Elle voulait dire seulement que par la fenêtre elle venait de les voir approcher ; mais la sourde rumeur qui montait dans l’air, au dehors, et traversait les murs, à chaque instant plus haute et plus menaçante, fit interpréter ses paroles autrement. Les femmes pâlirent en l’écoutant et redoublèrent de lamentations. Un faux mouvement convulsif de l’une d’elles renversa l’un des flambeaux. Le vieillard qui m’avait ouvert se mit à pleurer.
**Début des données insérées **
Lemma captureOrder_validated (fmt : ZodFormats) (args v : Json) :
  parse fmt PaymentSchemas.captureOrderSchema args = inl v ->
  exists id fields, v = JObj fields /\ prop v "order_id" = Some (JStr id).
Proof.
  unfold parse, PaymentSchemas.captureOrderSchema, z_object.
  destruct args as [| | | | |fields]; try (cbn; discriminate).
  rewrite zparse_object.
  cbn [field_results map fst snd app].
  cbn [zparse z_string].
  destruct (lookup "order_id" fields) as [[| | |id| |]|]; try (cbn; discriminate).
  cbn [flat_map fst snd app].
  match goal with
  | |- context [zparse fmt ?s ?p ?i] => destruct (zparse fmt s p i) as [issues o]
  end.
  cbn. destruct (issues ++ _); [|discriminate].
  intros H. injection H as <-. exists id. eexists. split; reflexivity.
Qed.

(** X17: [capture_order] takes the order identifier out of the validated
    arguments and puts it into the target: every request of the call is
    a POST to the capture endpoint of that order whose body is the
    validated arguments without [order_id] (the payment source is kept,
    the identifier is not repeated), and its [Authorization] header is
    the [token_type access_token] of a credential of the service, the one
    cached and unexpired when the call began or one issued during the
    call. *)
Theorem capture_order_moves_the_identifier_to_the_path (args v : Json) (env : Env) (w : World) :
  parse (formats env) PaymentSchemas.captureOrderSchema args = inl v ->
  exists id,
    prop v "order_id" = Some (JStr id) /\
    prop (without_key "order_id" v) "order_id" = None /\
    prop (without_key "order_id" v) "payment_source" = prop v "payment_source" /\
    exists delta,
      trace (snd (server_callTool "capture_order" args env w)) = trace w ++ delta /\
      Forall (authenticated_copy env w (snd (server_callTool "capture_order" args env w))
                (new_request "post"
                   ("/v2/checkout/orders/" ++ String_of env (Some (JStr id)) ++ "/capture")
                   (Some (without_key "order_id" v))))
             (sent_requests delta) /\
      (token_endpoint_accepts env -> sent_requests delta <> []).
Proof.
  intros Hp.
  destruct (captureOrder_validated _ _ Hp) as [id [fields [Hobj Hid]]].
  exists id. split; [exact Hid|].
  split; [apply prop_without_key|].
  split; [rewrite Hobj; apply prop_without_other_key; discriminate|].
  assert (Hv : forall w', fst (validateInput "capture_order" args env w') = Ok v).
  { intros w'.
    rewrite (@validateInput_registered "capture_order" PaymentSchemas.captureOrderSchema
               args env w' eq_refl), Hp.
    reflexivity. }
  refine (proj2 (@server_callTool_through_instance "capture_order" args v env w
                   (handler PaymentTools.captureOrder)
                   ("Capturing order: " ++ String_of env (Some (JStr id)))
                   ("Failed to capture order " ++ String_of env (Some (JStr id)))
                   (new_request "post"
                      ("/v2/checkout/orders/" ++ String_of env (Some (JStr id)) ++ "/capture")
                      (Some (without_key "order_id" v)))
                   response_data eq_refl Hv eq_refl _)).
  intros w'. cbn [handler PaymentTools.captureOrder]. rewrite Hobj in Hid |- *.
  unfold bind at 1, read_prop, ret. unfold bind at 1, ask. rewrite Hid. reflexivity.
Qed.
— Morbleu ! criai-je rudement, ces oiseaux de malheur ne se tairont-ils pas ?
Car ce vacarme m’empêchait de réfléchir, et la réflexion était plus nécessaire que jamais.
— Taisez-vous, idiotes, continuai-je, personne ne vous fera de mal, à vous. Et vous, mademoiselle, veuillez venir avec moi. Il n’y a pas un instant à perdre. Le jardin par où je suis entré…
Mais elle me regarda de telle sorte que je me tus.
— Est-il indispensable de partir ? interrogea-t-elle. N’y a-t-il plus d’autre moyen, monsieur ?
Le brouhaha, au dehors, devenait plus violent.